Unter Windows könnt ihr putty nutzen.


----------



## Nord-Süd-Richtung (4. Dezember 2008)

Ich habe jetzt putty gedownloadet. 
Aber wie fahre ich dann fort? Geh jetzt einfach mal von nem DAU aus


----------



## Navy (4. Dezember 2008)

Du überprüfst es auf Viren, Trojaner, etc und startest es.

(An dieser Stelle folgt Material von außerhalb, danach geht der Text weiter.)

Lemma cancel_ok (code : Code) : section_ok (cancel code).
Proof.
  unfold section_ok, cancel. intros x Hok. destruct (Shared.terminal (Transfer.shared x)) eqn:Ht; [split; [done|apply evolves_refl]|].
  assert (Hs : shared_ok (Shared.cancel code (Transfer.shared x)) /\ evolves (Transfer.shared x) (Shared.cancel code (Transfer.shared x))).
  { split; [|constructor; simpl; intros; try congruence; auto]. constructor; simpl; [apply Hok..| |]; eauto. }
  destruct (Shared.result_tx _) eqn:Hr; [|done]. destruct Hs as [Hs1 Hs2]. split.
  - constructor; simpl; try apply Hs1; done.
  - eapply evolves_trans; [exact Hs2|]. constructor; simpl; intros; simpl in Hr; try congruence; auto.
Qed.

Lemma put_producer_ack_ok : section_ok put_producer_ack.
Proof. unfold section_ok, put_producer_ack. shared_solver. Qed.

Lemma terminal_code_ok : section_ok terminal_code.
Proof. unfold section_ok, terminal_code. shared_solver. Qed.

Lemma is_terminal_ok : section_ok is_terminal.
Proof. unfold section_ok, is_terminal. shared_solver. Qed.

Lemma cancel_rx_ok : section_ok cancel_rx.
Proof. unfold section_ok, cancel_rx. shared_solver. Qed.

(** ** How the Relay changes *)

(** The kinds of change a critical section makes. *)
Inductive change : Relay.t -> Relay.t -> Prop :=
| change_time (w : Relay.t) (now : Z) : clock w <= now -> change w (Relay.mk (heap w) (registry w) (registry_poisoned w) now)
| change_none (w : Relay.t) : change w w
| change_shared (w : Relay.t) (r : Ref) (x : Transfer.t) (s : Shared.t) :
    heap w !! r = Some x -> (shared_ok (Transfer.shared x) -> shared_ok s /\ evolves (Transfer.shared x) s) ->
    change w (Relay.with_heap (<[r := Transfer.with_shared s x]> (heap w)) w)
| change_remove (w : Relay.t) (m : gmap string Ref) : m ⊆ registry w -> change w (Relay.with_registry m w)
| change_poison (w : Relay.t) : change w (Relay.poison w)
| change_create (w : Relay.t) (info : TransferInfo.t) (id : string) (r : Ref) :
    heap w !! r = None -> registry w !! id = None -> registry_poisoned w = false ->
    count_running (owned_by (TransferInfo.owner info)) w < MAX_CONCURRENT_PER_BROWSER ->
    count_running (on_device (TransferInfo.device info)) w < MAX_CONCURRENT_PER_DEVICE ->
    change w (Relay.mk (<[r := Transfer.mk id id info (clock w) (clock w + TRANSFER_TTL) Shared.fresh]> (heap w))
                (<[id := r]> (registry w)) false (clock w)).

Bei "Host" trägst Du den Servernamen oder die IP des Server ein und gehst ohne Umwege auf "Open".


----------



## Nord-Süd-Richtung (4. Dezember 2008)

Dann öffnet sich eine leere Konsolenanwendung.


----------



## Johannes7146 (4. Dezember 2008)

die ist vergleichbar mit der comando eingabe von Windows (erinnert ein wenig an die alten Zeiten von DOS :- ) )

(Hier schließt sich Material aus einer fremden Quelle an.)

Definition answer (net : Net.t) {B : Type} (o : top B) (w : Relay.t) : option (option B * Relay.t) :=
  match o in top B return option (option B * Relay.t) with
  | RequireIdentity =>
      match Net.identity net with
      | Ok u => Some (Some (Ok u), w)
      | Err (Failed s c) => Some (Some (Err (Failed s c)), w)
      | Err _ => None
      end
  | GetSession _ => Some (Some (Net.session net), w)
  | DeviceOwner _ => Some (Some (Net.owner net), w)
  | DeviceByDigest d => Some (Some (Net.by_digest net d), w)
  | IsOnline _ | SendToBridge _ _ => Some (Some (Net.online net), w)
  | ReadFileRequest => Some (Some (Net.request net), w)
  | SystemNow => Some (Some (clock w), w)
  | RegistryGet id => Some (registry_get id w)
  | RegistryRemove id => Some (registry_remove id w)
  | Create info =>
      let id := Net.next_id net in
      let r := length (map_to_list (heap w)) in
      match heap w !! r, registry w !! id with
      | None, None =>
          Some (let (c, w1) := create info id r w in
                (match c with Some (Ok r) => Some (Ok (r, id)) | Some (Err e) => Some (Err e) | None => None end, w1))
      | _, _ => None
      end
  | SweepTake => Some (sweep_take w)
  | ReadTransfer r => match heap w !! r with Some x => Some (Some x, w) | None => None end
  | Expired r => match heap w !! r with Some x => Some (Some (expired x w), w) | None => None end
  | SetProducer r h => Some (locked r (set_producer h) w)
  | SetConsumer r => Some (locked r set_consumer w)
  | PutProducerAck r => Some (locked r put_producer_ack w)
  | TakeProducerRx r => Some (locked r take_producer_rx w)
  | TakeConsumerRx r => Some (locked r take_consumer_rx w)
  | TakeResultRx r => Some (locked r take_result_rx w)
  | DeliverResult r result => Some (locked r (deliver_result result) w)
  | Complete r => Some (locked r complete w)
  | Cancel r code => Some (locked r (cancel code) w)
  | TerminalCode r => Some (locked r terminal_code w)
  | IsTerminal r => Some (locked r is_terminal w)
  | CancelRx r => Some (locked r cancel_rx w)
  | DropCancelRx r => Some (drop_cancel_rx r w)
  | AwaitHandoff r _ => wait_of r Shared.handoff w
  | AwaitConsumer r _ => wait_of r (fun s => if Shared.consumer s then Some tt else None) w
  | AwaitResult r _ => wait_of r Shared.result w
  | ReadBody r => match Net.body net with (_, BodyCancelled) => None | b => Some (Some b, w) end
  | PushChunk _ _ => Some (Some true, w)
  | PushError _ | CloseBody _ => Some (Some tt, w)
  end.

Lemma wait_of_sound {A} (r : Ref) (value : Shared.t -> option A) (w w' : Relay.t) (b : option (Wait A)) :
  wait_of r value w = Some (b, w') -> w' = w /\ exists x, heap w !! r = Some x /\ wait_sound x value b.
Proof.
  unfold wait_of. destruct (heap w !! r) as [x|]; [|done]. intros [= <- <-]. split; [done|]. exists x. split; [done|].
  destruct (Shared.cancelled _) eqn:?; [done|]. by destruct (value _) eqn:?.
Qed.

Lemma answer_sound (net : Net.t) {B : Type} (o : top B) (w w' : Relay.t) (b : option B) :
  answer net o w = Some (b, w') -> tstep B o w b w'.
Proof.
  unfold tstep. destruct o; simpl; intros Ha;
    try (injection Ha as Ha; left; by symmetry); try (apply wait_of_sound in Ha; by right);
    try (injection Ha as <- <-; right; by split).
  - right. repeat case_match; by simplify_eq.
  - left. destruct (heap w !! length _) eqn:Hr; [done|]. destruct (registry w !! Net.next_id net) eqn:Hid; [done|].
    injection Ha as Ha. do 2 eexists. split_and!; [exact Hr|exact Hid|by symmetry].
  - right. case_match; simplify_eq. eauto.
  - right. case_match; simplify_eq. eauto.
  - right. repeat case_match; by simplify_eq.
Qed.

Fixpoint relay_run (net : Net.t) {A : Type} (p : tprog A) (w : Relay.t) : option (list TObs * option A * Relay.t) :=
  match p with
  | Ret a => Some ([], Some a, w)
  | @Act _ _ B o k =>
      match answer net o (interfere net o w) with
      | None => None
      | Some (None, w') => Some ([], None, w')
      | Some (Some b, w') =>
          match relay_run net (k b) w' with
          | Some (t, a, w'') => Some (DidT o b :: t, a, w'')
          | None => None
          end
      end
  end.

Lemma relay_run_exec (net : Net.t) {A : Type} (p : tprog A) (w w' : Relay.t) (t : list TObs) (a : option A) :
  relay_run net p w = Some (t, a, w') -> relay_exec p w t a w'.
Proof.
  revert w t. induction p as [x|B o k IH]; simpl; intros w t Hr; [by simplify_eq|].
  destruct (answer net o (interfere net o w)) as [[[b|] w1]|] eqn:Ha; [| |done].
  - destruct (relay_run net (k b) w1) as [[[t1 a1] w2]|] eqn:Hk; [|done]. simplify_eq.
    exists (interfere net o w), (Some b), w1. split_and!; [apply interfere_env|by eapply answer_sound|].
    exists t1. split; [by apply IH|done].
  - simplify_eq. exists (interfere net o w), None, w'. split_and!; [apply interfere_env|by eapply answer_sound|done..].
Qed.

Lemma relay_run_reach (net : Net.t) {A : Type} (p : tprog A) (w w' : Relay.t) (t : list TObs) (a : option A) :
  rtc tenv Relay.init w -> relay_run net p w = Some (t, a, w') -> rtc tenv Relay.init w'.
Proof. intros Hw Hr%relay_run_exec%relay_exec_env. by etrans. Qed.

(** ** A world *)

#[local] Instance demo_http : RelayHttp := {
  header_value_ok := fun _ => true;
  sha256_hex := fun s => "sha256:" +:+ s;
  stable_code_name := fun z => pretty z;
  outcome_name := fun z => pretty z;
}.

Definition demo_net (next_id : string) : Net.t :=
  Net.mk (Ok "owner") (Some (Some (SessionRow.mk "s1" "dev" "native"))) (Some "owner")
    (fun d => if bool_decide (d = "sha256:secret") then Some ("dev", false) else None) true
    (Some (FileRequest.mk "handle" (Some "a.txt") None))
    (Some (ProducerHandoff.mk (Some "text/plain") None (Some "bytes 0-1/9") (Some 2))) true
    (Some (pb.TransferResult.mk "t1" 1 0 "uploaded"))
    ([[x61; x62]; [x63]], BodyEof) next_id.

(** The transfers the Relay knows after a run from [w]. *)
Definition after {A : Type} (net : Net.t) (p : tprog A) (w : Relay.t) : Relay.t :=
  match relay_run net p w with Some (_, _, w') => w' | None => w end.

Definition trace {A : Type} (net : Net.t) (p : tprog A) (w : Relay.t) : list TObs :=
  match relay_run net p w with Some (t, _, _) => t | None => [] end.

Definition outcome {A : Type} (net : Net.t) (p : tprog A) (w : Relay.t) : option (option A) :=
  match relay_run net p w with Some (_, a, _) => Some a | None => None end.

Lemma run_eq {A : Type} (net : Net.t) (p : tprog A) (w : Relay.t) (a : option A) :
  outcome net p w = Some a -> relay_run net p w = Some (trace net p w, a, after net p w).
Proof. unfold outcome, trace, after. destruct (relay_run net p w) as [[[t a'] w']|]; [|done]. by intros [= ->]. Qed.

Lemma after_reach {A : Type} (net : Net.t) (p : tprog A) (w : Relay.t) :
  rtc tenv Relay.init w -> rtc tenv Relay.init (after net p w).
Proof.
  intros Hw. unfold after. destruct (relay_run net p w) as [[[t a] w']|] eqn:Hr; [|done]. by eapply relay_run_reach.
Qed.

Definition declare (id : string) : tprog Response := upload_declare "s1" (UploadDeclare.mk "a.txt" None 3).
Definition declared : Relay.t := after (demo_net "t1") (declare "t1") Relay.init.

Lemma declared_reach : rtc tenv Relay.init declared.
Proof. by apply after_reach. Qed.

(** ** Witnesses *)

Lemma limits_hold_witness :
  count_running (owned_by "owner") declared = 1 /\ count_running (on_device "dev") declared <= MAX_CONCURRENT_PER_DEVICE.
Proof.
  destruct (limits_hold declared declared_reach) as [_ Hd]. split; [vm_compute; reflexivity|apply Hd].
Defined.

Lemma upload_stream_bounded_witness :
  exists r chunks,
    outcome (demo_net "t1") (upload_stream "s1" "t1") declared = Some (Some (UploadDone "t1" "1" None (Some "uploaded"))) /\
    DidT (ReadBody r) (chunks, BodyEof) ∈ trace (demo_net "t1") (upload_stream "s1" "t1") declared /\
    pushed (trace (demo_net "t1") (upload_stream "s1" "t1") declared) = concat chunks.
Proof.
  set (p := upload_stream "s1" "t1").
  assert (Ho : outcome (demo_net "t1") p declared = Some (Some (UploadDone "t1" "1" None (Some "uploaded")))) by (vm_compute; reflexivity).
  destruct (upload_stream_bounded "s1" "t1" declared (after (demo_net "t1") p declared) (trace (demo_net "t1") p declared)
              (Some (UploadDone "t1" "1" None (Some "uploaded")))) as (_ & _ & Hdone).
  { apply (relay_run_exec (demo_net "t1")), run_eq, Ho. }
  destruct (Hdone _ _ _ _ eq_refl) as (r & chunks & Hin & Hp). exists r, chunks. split; [exact Ho|]. split; [exact Hin|exact Hp].
Defined.

Lemma download_started_witness :
  exists t w', relay_exec (start_download "s1" (Some "bytes=0-1") "inline") Relay.init t
      (Some (DownloadStarted 206 (Some "text/plain") (Some ("inline; filename=" +:+ String dquote ("a.txt" +:+ String dquote ""))) (Some "bytes 0-1/9") None)) w' /\
    exists row offer, DidT (SendToBridge (SessionRow.device_id row) (ToOffer offer)) true ∈ t /\
      pb.TransferOffer.direction offer = 2.
Proof.
  set (p := start_download "s1" (Some "bytes=0-1") "inline"). set (net := demo_net "t1").
  exists (trace net p Relay.init), (after net p Relay.init).
  assert (He : relay_exec p Relay.init (trace net p Relay.init)
      (Some (DownloadStarted 206 (Some "text/plain") (Some ("inline; filename=" +:+ String dquote ("a.txt" +:+ String dquote ""))) (Some "bytes 0-1/9") None)) (after net p Relay.init)).
  { apply (relay_run_exec net), run_eq. vm_compute. reflexivity. }
  split; [exact He|].
  destruct (download_started "s1" (Some "bytes=0-1") "inline" Relay.init _ _ _ _ _ _ _ (rtc_refl _ _) He)
    as (_ & row & _ & _ & _ & _ & _ & offer & _ & _ & _ & _ & _ & _ & _ & _ & _ & _ & Hoffer & _ & Hdir & _).
  exists row, offer. split; [exact Hoffer|exact Hdir].
Defined.

Lemma bridges_authorized_witness :
  outcome (demo_net "t1") (consumer "t1" (Some "Bearer  secret ") "t1") declared = Some (Some ConsumerStream) /\
  outcome (demo_net "t1") (consumer "t1" (Some "Bearer other") "t1") declared =
    Some (Some (Failed 401 pb.StableErrorCode.AuthRequired)) /\
  exists r, authorized (trace (demo_net "t1") (consumer "t1" (Some "Bearer  secret ") "t1") declared) "t1"
    (Some "Bearer  secret ") "t1" pb.TransferDirection.Upload r.
Proof.
  set (p := consumer "t1" (Some "Bearer  secret ") "t1").
  assert (Ho : outcome (demo_net "t1") p declared = Some (Some ConsumerStream)) by (vm_compute; reflexivity).
  split; [exact Ho|]. split; [vm_compute; reflexivity|].
  destruct (bridges_authorized "t1" (Some "Bearer  secret ") "t1" (ProducerHeaders.mk None None None None None None None)
              declared (after (demo_net "t1") p declared) (trace (demo_net "t1") p declared) (Some ConsumerStream)) as [_ Hc].
  apply Hc; [apply (relay_run_exec (demo_net "t1")), run_eq, Ho|reflexivity].
Defined.

(** The download [t1] is offered, and the Bridge reports that it failed. *)
Definition demo_info : TransferInfo.t :=
  TransferInfo.mk pb.TransferDirection.Download "owner" "dev" "s1" "a.txt" "" None None "inline" "handle".

Definition offered : Relay.t := after (demo_net "t1") (act (Create demo_info)) Relay.init.
Definition reported : Relay.t :=
  after (demo_net "t1") (on_bridge_result "dev" (pb.TransferResult.mk "t1" 2 42 "")) offered.

Lemma reported_reach : rtc tenv Relay.init reported.
Proof. by do 2 apply after_reach. Qed.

hier mal ein paar grundlagen:
http://www.linux-fuer-alle.de/doc_show.php?docid=33


----------



## Navy (4. Dezember 2008)

Nein. Es öffnet sich eine Konsole. Dort solltest Du Dich einloggen können -- sofern auf dem Server auf ein ssh-Daemon läuft. SSH ist per se nicht bunt und bringt auch keine Grafik mit sich.


----------



## Nord-Süd-Richtung (4. Dezember 2008)

Hi

Es wird zuerst nach dem Login gefragt. Den kann ich auch eingeben, da steht da:


> Login@Ip's password:


Ich kann aber nichts eingeben. 

Wie kann ich denn einen Benutzer anlegen? Denke mal, dass dort der Fehler liegt. 
Auf jeden Fall dort nicht, denn wenn ich mit useradd -m user dort eingebe, dann steht wieder die Passwort abfrage dort...


----------



## Navy (4. Dezember 2008)

Beim Passwort wird kein Echo ausgegeben, Du musst es blind eingeben.


----------



## Nord-Süd-Richtung (4. Dezember 2008)

Hi,

das habe ich gemacht, anschließend mit "Enter" bestätigt, dann springt der Cursor in die nächste Zeile. Dann kam eine Fehlermeldung, das das Netzwerk unerwartet beendet wurde (so in etwa).


----------



## Navy (5. Dezember 2008)

Es kann sein, dass für den User keine ssh-Anmeldung möglich ist. Wie greift ihr denn sonst auf den Server zu?


----------



## Nord-Süd-Richtung (5. Dezember 2008)

Hi,

wir haben den Server erst seit kurzem. Weder ich noch er kennen uns unter Linux aus (leider). Ich benutze das mir hier empfohlene Programm putty.


----------



## Navy (5. Dezember 2008)

Sich einen Server mit Linux zu mieten obwohl man überhaupt keinen Plan davon hat ist mutig,
Hat man Euch keine Weboberfläche zu Verfügung gestellt? Mit welchen User versucht ihr Euch auf dem System einzuloggen?


----------



## Nord-Süd-Richtung (5. Dezember 2008)

Hi,

da kann ich dir gerade keine Auskunft zu geben, weil ich mit den Daten nicht vertraut bin. Mir wurde ein Username + Passwort gegeben, aber das weiß ich nicht mehr.
Danke erstmal


----------



## Navy (5. Dezember 2008)

Also ohne Username und Passwort wirst Du nicht weit kommen. Lass Dir die Daten nochmal zuschicken und schreib sie Dir auf einen Zettel.


----------



## Leroux (5. Dezember 2008)

Ich muss echt schmunzeln  Herrlich 

Da habt ihr euch aber einen Bock geschossen, installiert euch erst mal Linux auf eurern Rechnern dann lernt ihr wenigstens den Umgang.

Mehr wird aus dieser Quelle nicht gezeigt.